The degree of inflammatory infiltration in the liver was assessed semi-quantitatively as mild, moderate or severe, based on the number of cells and cell layers in the portal areas or between hepatic cords.
Statistical analysis
Statistical analyses were restricted to sub-adult and adult animals as only 3 pubescent shrews were caught. Ordinal logistic regression examined whether bone marrow activity, lymphatic follicle activity (primary/secondary follicles, presence and degree of follicular depletion) in the spleen and pancreas of Aselli and severity of inflammatory infiltration in the liver (mild, moderate or severe) varied with age class or sex. Sex and age category were entered simultaneously as independent variables into models for each dependent variable listed above, and the significance of both terms assessed using Wald tests. Mann-Whitney U tests were used to test for differences in helminth abundances between sub-adult and adult shrews.
Results
The spleen in adult shrews exhibits lesser activity in the white pulp but higher cellularity in the red pulp compared to the spleen in sub-adults
Red and white pulp of shrews of all age groups were examined for their composition and cellular turnover. The white pulp (lymphatic follicles and T cell zones) was generally confined to the organ's centre, where follicles were arranged singly or in groups (Fig. 1). Germinal centres exhibited numerous proliferating, PCNA-positive cells (up to 50%) and few (≤5%) apoptotic cells. T cell zones were arranged around medium-sized arteries, forming periarterial lymphatic sheaths similar in size and cell density in all animals, exhibiting up to 10% proliferating, PCNA-positive cells and generally few apoptotic cells. The generally cell-rich red pulp contained neutrophils, erythrocytes and smaller numbers of lymphocytes (each <5% up to 30% T cells and mature B cells) and macrophages as well as numerous evenly distributed megakaryocytes (Fig. 1B); the red pulp exhibited some degree of cellular turnover, with approximately 10% proliferating, PCNA-positive cells and scattered apoptotic cells. Follicles and follicle groups were often delineated by a variably distinct rim of macrophages and neutrophils (Fig. 1C), together with variable numbers of mature, strongly CD79a-positive B cells, T cells and erythrocytes. In general, 30–50% of cells in the red pulp were positive for myeloid/histiocyte antigen (Fig. 1D) and lysozyme and had the morphology of monocytes/macrophages or neutrophils.

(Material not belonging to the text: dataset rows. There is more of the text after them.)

Lemma resolveCredits_comp (tier : string) (a b : Q) :
  a == b -> resolveCredits tier a = resolveCredits tier b.
Proof.
  intros H. unfold resolveCredits.
  rewrite (Math_round_comp a b H).
  assert (H13 : a * (13 # 10) == b * (13 # 10)) by now rewrite H.
  now rewrite (Math_round_comp _ _ H13).
Qed.

Lemma Qle_bool_false (x y : Q) : Qle_bool x y = false <-> y < x.
Proof.
  split; intros H.
  - apply Qnot_le_lt. intros Hle. apply Qle_bool_iff in Hle. congruence.
  - destruct (Qle_bool x y) eqn:E; [| reflexivity].
    apply Qle_bool_iff in E. exfalso. now apply (Qlt_not_le _ _ H).
Qed.

(** The chain of comparisons of [resolveTier] is the first-match lookup
    in the descending table. *)
Lemma resolveTier_classify (session : Session) :
  metadata_tier session = None ->
  resolveTier session = classify_by_table (amount_usd session).
Proof.
  intros Hm. unfold resolveTier, classify_by_table, tier_table. rewrite Hm.
  cbn [List.find fst snd].
  change (inject_Z 5000) with 5000%Q. change (inject_Z 2000) with 2000%Q.
  change (inject_Z 750) with 750%Q. change (inject_Z 250) with 250%Q.
  repeat (match goal with |- context [Qle_bool ?x ?y] =>
                            destruct (Qle_bool x y) end; try reflexivity).
Qed.

Lemma or_zero_eq (q : Q) : (or_zero q == q)%Q.
Proof.
  unfold or_zero. destruct (Qeq_bool q 0) eqn:E; [| reflexivity].
  apply Qeq_bool_eq in E. now symmetry.
Qed.

Lemma Math_round_upper (a : Q) : inject_Z (Math_round a) <= a + (1 # 2).
Proof. unfold Math_round. apply Qfloor_le. Qed.

Lemma Math_round_lower (a : Q) : a - (1 # 2) < inject_Z (Math_round a).
Proof.
  unfold Math_round.
  pose proof (Qlt_floor (a + (1 # 2))) as H.
  rewrite inject_Z_plus in H.
  apply (Qplus_lt_l _ _ 1).
  assert (E : a - (1 # 2) + 1 == a + (1 # 2)) by ring.
  rewrite E. exact H.
Qed.

Lemma no_tier_metadata_tier (session : Session) :
  no_tier_metadata session -> metadata_tier session = None.
Proof.
  unfold metadata_tier.
  intros [-> | (m & -> & [-> | ->])]; reflexivity.
Qed.

Lemma tier_of_cents (session : Session) (cents : Z) :
  metadata_tier session = None ->
  amount_total session = Some cents ->
  resolveTier session =
    if (500000 <=? cents)%Z then "Titan"
    else if (200000 <=? cents)%Z then "Gold"
    else if (75000 <=? cents)%Z then "Silver"
    else if (25000 <=? cents)%Z then "Bronze"
    else "Unknown".
Proof.
  intros Hm Hc. unfold resolveTier, amount_usd. rewrite Hm, Hc.
  assert (Hle : forall t : Z,
             Qle_bool (inject_Z t) (or_zero_opt (Some cents) / 100)
             = (t * 100 <=? cents)%Z).
  { intros t. apply Bool.eq_iff_eq_true.
    rewrite Qle_bool_iff, Z.leb_le. unfold or_zero_opt.
    rewrite or_zero_eq.
    unfold Qle, Qdiv, Qmult, Qinv, inject_Z; simpl. lia. }
  change 5000 with (inject_Z 5000). change 2000 with (inject_Z 2000).
  change 750 with (inject_Z 750). change 250 with (inject_Z 250).
  rewrite !Hle. reflexivity.
Qed.

End TierResolverFacts.

(** * Binary64 arithmetic on amounts that are not positive *)

Section Binary64Facts.

Local Open Scope string_scope.

Lemma binary_round_aux_sign (s : bool) (m e : Z) (l : location) :
  match binary_round_aux prec emax s m e l with
  | S754_nan => True
  | S754_zero s' | S754_finite s' _ _ | S754_infinity s' => s' = s
  end.
Proof.
  unfold binary_round_aux.
  destruct (shr_fexp prec emax m e l) as [mrs' e'].
  destruct (shr_fexp prec emax _ e' loc_Exact) as [mrs'' e''].
  destruct (shr_m mrs''); [reflexivity | | exact I].
  destruct (e'' <=? emax - prec)%Z; reflexivity.
Qed.

Lemma of_Z_not_positive (c : Z) :
  (c <= 0)%Z -> Binary64.not_positive (Prim2SF (Binary64.of_Z c)) = true.
Proof.
  intros Hc. unfold Binary64.of_Z.
  destruct (0 <=? c)%Z eqn:E.
  - apply Z.leb_le in E. assert (c = 0%Z) as -> by lia. reflexivity.
  - rewrite FloatAxioms.opp_spec, FloatAxioms.of_uint63_spec.
    pose proof (Uint63.to_Z_bounded (Uint63.of_Z (- c))) as [Hn _].
    destruct (Uint63.to_Z (Uint63.of_Z (- c))) as [| p | p]; [reflexivity | | lia].
    unfold binary_normalize, binary_round.
    destruct (shl_align _ _ _) as [mz ez].
    pose proof (binary_round_aux_sign false (Z.pos mz) ez loc_Exact) as Hs.
    destruct (binary_round_aux _ _ _ _ _ _); simpl; try rewrite Hs; reflexivity.
Qed.

Lemma hundred_spec :
  exists m e, Prim2SF 100%float = S754_finite false m e.
Proof. vm_compute. eauto. Qed.

Lemma multiplier_spec :
  exists m e, Prim2SF Binary64.fallback_multiplier = S754_finite false m e.
Proof. vm_compute. eauto. Qed.

Lemma div_not_positive (x : float) :
  Binary64.not_positive (Prim2SF x) = true ->
  Binary64.not_positive (Prim2SF (x / 100)%float) = true.
Proof.
  intros H. rewrite FloatAxioms.div_spec.
  destruct hundred_spec as (m & e & ->).
  unfold SF64div, SFdiv.
  destruct (Prim2SF x) as [s | s | | s mx ex]; simpl in *; subst;
    try reflexivity.
  destruct (SFdiv_core_binary _ _ _ _ _ _) as [[mz ez] lz].
  pose proof (binary_round_aux_sign (xorb true false) mz ez lz) as Hs.
  destruct (binary_round_aux _ _ _ _ _ _); simpl; try rewrite Hs; reflexivity.
Qed.

Lemma mul_not_positive (a : float) :
  Binary64.not_positive (Prim2SF a) = true ->
  Binary64.not_positive (Prim2SF (a * Binary64.fallback_multiplier)%float) = true.
Proof.
  intros H. rewrite FloatAxioms.mul_spec.
  destruct multiplier_spec as (m & e & ->).
  unfold SF64mul, SFmul.
  destruct (Prim2SF a) as [s | s | | s mx ex]; simpl in *; subst;
    try reflexivity.
  pose proof (binary_round_aux_sign (xorb true false)
                (Z.pos (mx * m)) (ex + e) loc_Exact) as Hs.
  destruct (binary_round_aux _ _ _ _ _ _); simpl; try rewrite Hs; reflexivity.
Qed.

Lemma amount_not_positive (cents : option Z) :
  cents = None \/ (exists c, cents = Some c /\ (c <= 0)%Z) ->
  Binary64.not_positive (Prim2SF (Binary64.amount_usd cents)) = true.
Proof.
  intros H. unfold Binary64.amount_usd. apply div_not_positive.
  destruct H as [-> | (c & -> & Hc)]; [reflexivity |].
  now apply of_Z_not_positive.
Qed.

Lemma leb_not_positive (t a : float) :
  (exists m e, Prim2SF t = S754_finite false m e) ->
  Binary64.not_positive (Prim2SF a) = true ->
  (t <=? a)%float = false.
Proof.
  intros (m & e & Ht) H. rewrite FloatAxioms.leb_spec, Ht.
  destruct (Prim2SF a) as [s | s | | s mx ex]; simpl in *; subst; reflexivity.
Qed.

Lemma tier_by_amount_not_positive (a : float) :
  Binary64.not_positive (Prim2SF a) = true ->
  Binary64.tier_by_amount a = "Unknown"%string.
Proof.
  intros H. unfold Binary64.tier_by_amount.
  rewrite !leb_not_positive; try assumption; try reflexivity;
    vm_compute; eauto.
Qed.

Lemma to_Q_not_positive (a : float) (q : Q) :
  Binary64.not_positive (Prim2SF a) = true ->
  Binary64.to_Q a = Some q -> (q <= 0)%Q.
Proof.
  intros H. unfold Binary64.to_Q.
  destruct (Prim2SF a) as [s | s | | s m e]; simpl in *; try discriminate.
  - intros [= <-]. apply Qle_refl.
  - subst. intros [= <-].
    destruct (0 <=? e)%Z.
    + unfold Qle, Qopp, inject_Z; simpl.
      pose proof (Z.pow_nonneg 2 e ltac:(lia)). nia.
    + unfold Qle, Qopp; simpl. lia.
Qed.

Lemma to_Q_None_mul (a : float) :
  Binary64.to_Q a = None ->
  Binary64.to_Q (a * Binary64.fallback_multiplier)%float = None.
Proof.
  unfold Binary64.to_Q. rewrite FloatAxioms.mul_spec.
  destruct multiplier_spec as (m & e & ->).
  destruct (Prim2SF a) as [s | s | | s mx ex]; try discriminate; reflexivity.
Qed.

End Binary64Facts.

Section TierResolverClaims.

Import TierResolver.
Local Open Scope Q_scope.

Groups of wild-caught sub-adult and adult shrew were euthanized and the spleens examined light microscopically. Micrographs show sections of spleen. A. Sub-adult shrew. The white pulp is composed of numerous large, often interconnected secondary follicles, arranged in groups. Haematoxylin-eosin stain. B. Adult shrew. The white pulp is comprised of few, small, isolated primary follicles. The red pulp contains numerous disseminated megacaryocytes (arrow). Haematoxylin-eosin stain. C. Sub-adult shrew. Closer view of a secondary follicle. The follicle exhibits a large germinal centre (GC) and a distinct mantle zone (MZ) which is surrounded by a rim of loosely arranged macrophages and neutrophils (arrow). RP - red pulp. Haematoxylin-eosin stain. D. Sub-adult shrew. Closer view of the spleen. Very numerous cells in the red pulp and cells surrounding a follicle (F) express the myeloid/histiocyte antigen. Peroxidase anti-peroxidase method, Papanicolaou's haematoxylin counterstain.
Age groups differed in both the composition and functional state of the spleen. Within the red pulp, the amount of neutrophils and megakaryocytes often appeared greater in adult animals than in sub-adults. The white pulp of sub-adults was exclusively comprised of secondary follicles, which often appeared interconnected and formed large groups (Fig. 1A). These follicles were for the most part large and without signs of depletion and included numerous apoptotic cells and tingible body macrophages, as well as several mitotic cells. In contrast, the majority of adults exhibited fewer follicles which were a mixture of primary and secondary follicles (Figs. 1B, 2) and generally smaller than those of sub-adults (n = 17, Wald = 17.17, p<0.05, Figs. 1A, 2). Follicles in adults also differed from those in sub-adults, in that they were only partially surrounded by distinct perifollicular rims. Where present, germinal centres in adults contained both mitotic as well as apoptotic cells. Follicle centres in four adults exhibited collagen deposition, and while there was a tendency for greater follicle depletion in older animals (Fig. 2), the difference between adults and sub-adults was not statistically significant (Wald = 2.10, not significant (ns)). The white pulp of the three pubescent animals exhibited primary and/or secondary follicles, the latter with features similar to those found in sub-adult shrews. Males (n = 18) and females (n = 21) did not differ with respect to either size (Wald = 0.67, ns) or depletion (Wald = 0.13, ns) of follicles in the spleen.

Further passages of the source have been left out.